> What this task involves: Wherever a line of the data contains "done", copy that line.

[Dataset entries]
Lemma check_placeholder_inr paths f u :
  check_placeholder paths f = inr u ↔ ∃ p, paths !! f = Some p ∧ valid_pointer p.
Proof.
  destruct u. unfold check_placeholder, valid_pointer. destruct (paths !! f) as [p|]; [|naive_solver].
  rewrite result_bind_inr. split.
  - intros ([] & _ & H). apply result_bind_inr in H as (parts & H & _). eauto.
  - intros (q & [= <-] & parts & H). exists (). rewrite fail_if_inr. split.
    + destruct p as [|c p]; [done|]. cbn [parseJSONPointer] in H.
      destruct (Ascii.eqb_spec c "/") as [->|]; [|done]. cbn. by destruct p.
    + by rewrite H.
Qed.
Lemma check_locale_steps paths locale text :
  check_locale paths locale text = inr () ↔
  byte_length text ≤ maxConsequenceTemplateBytes ∧ has_marker (strip_fields text) = false ∧
  (∀ f, f ∈ find_fields text → ∃ p, paths !! f = Some p ∧ valid_pointer p) ∧
  (∀ f, is_Some (paths !! f) → f ∈ find_fields text).
Proof.
  assert ((range_check (λ _, check_placeholder paths) 0 (find_fields text) = inr ()) ↔
          ∀ f, f ∈ find_fields text → ∃ p, paths !! f = Some p ∧ valid_pointer p) as Hr.
  { rewrite <- Forall_forall. apply range_check_Forall. intros; apply check_placeholder_inr. }
  assert (negb (bool_decide (Forall (λ kv, kv.1 ∈ find_fields text) (map_to_list paths))) = false ↔
          ∀ f, is_Some (paths !! f) → f ∈ find_fields text) as Hu.
  { rewrite negb_false_iff, bool_decide_eq_true, Forall_forall. split.
    - intros H f [p Hp]. by apply (H (f, p)), elem_of_map_to_list.
    - intros H [f p] Hin%elem_of_map_to_list. apply H. eauto. }
  unfold check_locale. cbv zeta. split.
  - intros H. inv_res. rewrite <- Hr, <- Hu. rewrite Z.ltb_ge in *. done.
  - intros (Hlen & -> & H1%Hr & H2%Hu). rewrite H1, H2.
    destruct (Z.ltb_spec maxConsequenceTemplateBytes (byte_length text)); [lia|done].
Qed.
Lemma check_locale_inr paths locale text u :
  check_locale paths locale text = inr u ↔ locale_accepted paths text.
Proof.
  destruct u. rewrite check_locale_steps. split.
  - intros (Hlen & Hm & Hf & Hu). split; [done|]. exists (tokenize text).
    split; [apply tokenize_ok|]. split; [by rewrite tokenize_print|]. split; [done|]. split.
    + intros f. split; [intros Hin; destruct (Hf f Hin) as (p & -> & _); eauto|apply Hu].
    + intros f p Hp. destruct (Hf f) as (q & Hq & ?); [apply Hu; eauto|]. by simplify_eq.
  - intros (Hlen & toks & Hok & -> & Hm & Hdom & Hp). pose proof Hm as [Hd _]%has_marker_false.
    unfold strip_fields, find_fields. rewrite tokenize_of_print by done.
    repeat split; [done|done|intros f [p Hf]%Hdom; eauto|intros f; apply Hdom].
Qed.
Lemma elem_of_sorted_locales t locale :
  locale ∈ sorted_locales t ↔ is_Some (ct_LocalizedTemplates t !! locale).
Proof.
  unfold sorted_locales. rewrite sort_strings_perm, list_elem_of_fmap. split.
  - intros ([k v] & -> & H). apply elem_of_map_to_list in H. eauto.
  - intros [v H]. exists (locale, v). by rewrite elem_of_map_to_list.
Qed.
Lemma check_template_inr effect t u : check_template effect t = inr u ↔ template_accepted effect t.
Proof.
  destruct u. unfold check_template, template_accepted.
  assert (range_check (λ _ locale, check_locale (ct_ArgumentPaths t) locale (localized t locale)) 0
            (sorted_locales t) = inr () ↔
          ∀ locale text, ct_LocalizedTemplates t !! locale = Some text →
            locale_accepted (ct_ArgumentPaths t) text) as Hr.
  { rewrite (range_check_Forall _ (λ locale, locale_accepted (ct_ArgumentPaths t) (localized t locale)));
      [|intros; apply check_locale_inr].
    rewrite Forall_forall. unfold localized. split.
    - intros H locale text Ht. specialize (H locale). rewrite Ht in H. apply H.
      apply elem_of_sorted_locales. eauto.
    - intros H locale [text Ht]%elem_of_sorted_locales. rewrite Ht. eauto. }
  rewrite <- Hr. clear Hr. split.
  - intros H. inv_res. split; [|done]. intros Hne%String.eqb_neq. rewrite Hne in *. by apply orb_false_iff.
  - intros [Hb ->]. destruct (String.eqb_spec effect EffectReadOnly) as [|Hne]; [done|].
    destruct (Hb Hne) as [-> ->]. done.
Qed.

> Response to this exercise:
    + destruct p as [|c p]; [done|]. cbn [parseJSONPointer] in H.
      destruct (Ascii.eqb_spec c "/") as [->|]; [|done]. cbn. by destruct p.
  - intros H. inv_res. rewrite <- Hr, <- Hu. rewrite Z.ltb_ge in *. done.
    destruct (Z.ltb_spec maxConsequenceTemplateBytes (byte_length text)); [lia|done].
  - intros (Hlen & Hm & Hf & Hu). split; [done|]. exists (tokenize text).
    split; [apply tokenize_ok|]. split; [by rewrite tokenize_print|]. split; [done|]. split.
    unfold strip_fields, find_fields. rewrite tokenize_of_print by done.
    repeat split; [done|done|intros f [p Hf]%Hdom; eauto|intros f; apply Hdom].
  - intros H. inv_res. split; [|done]. intros Hne%String.eqb_neq. rewrite Hne in *. by apply orb_false_iff.
  - intros [Hb ->]. destruct (String.eqb_spec effect EffectReadOnly) as [|Hne]; [done|].
    destruct (Hb Hne) as [-> ->]. done.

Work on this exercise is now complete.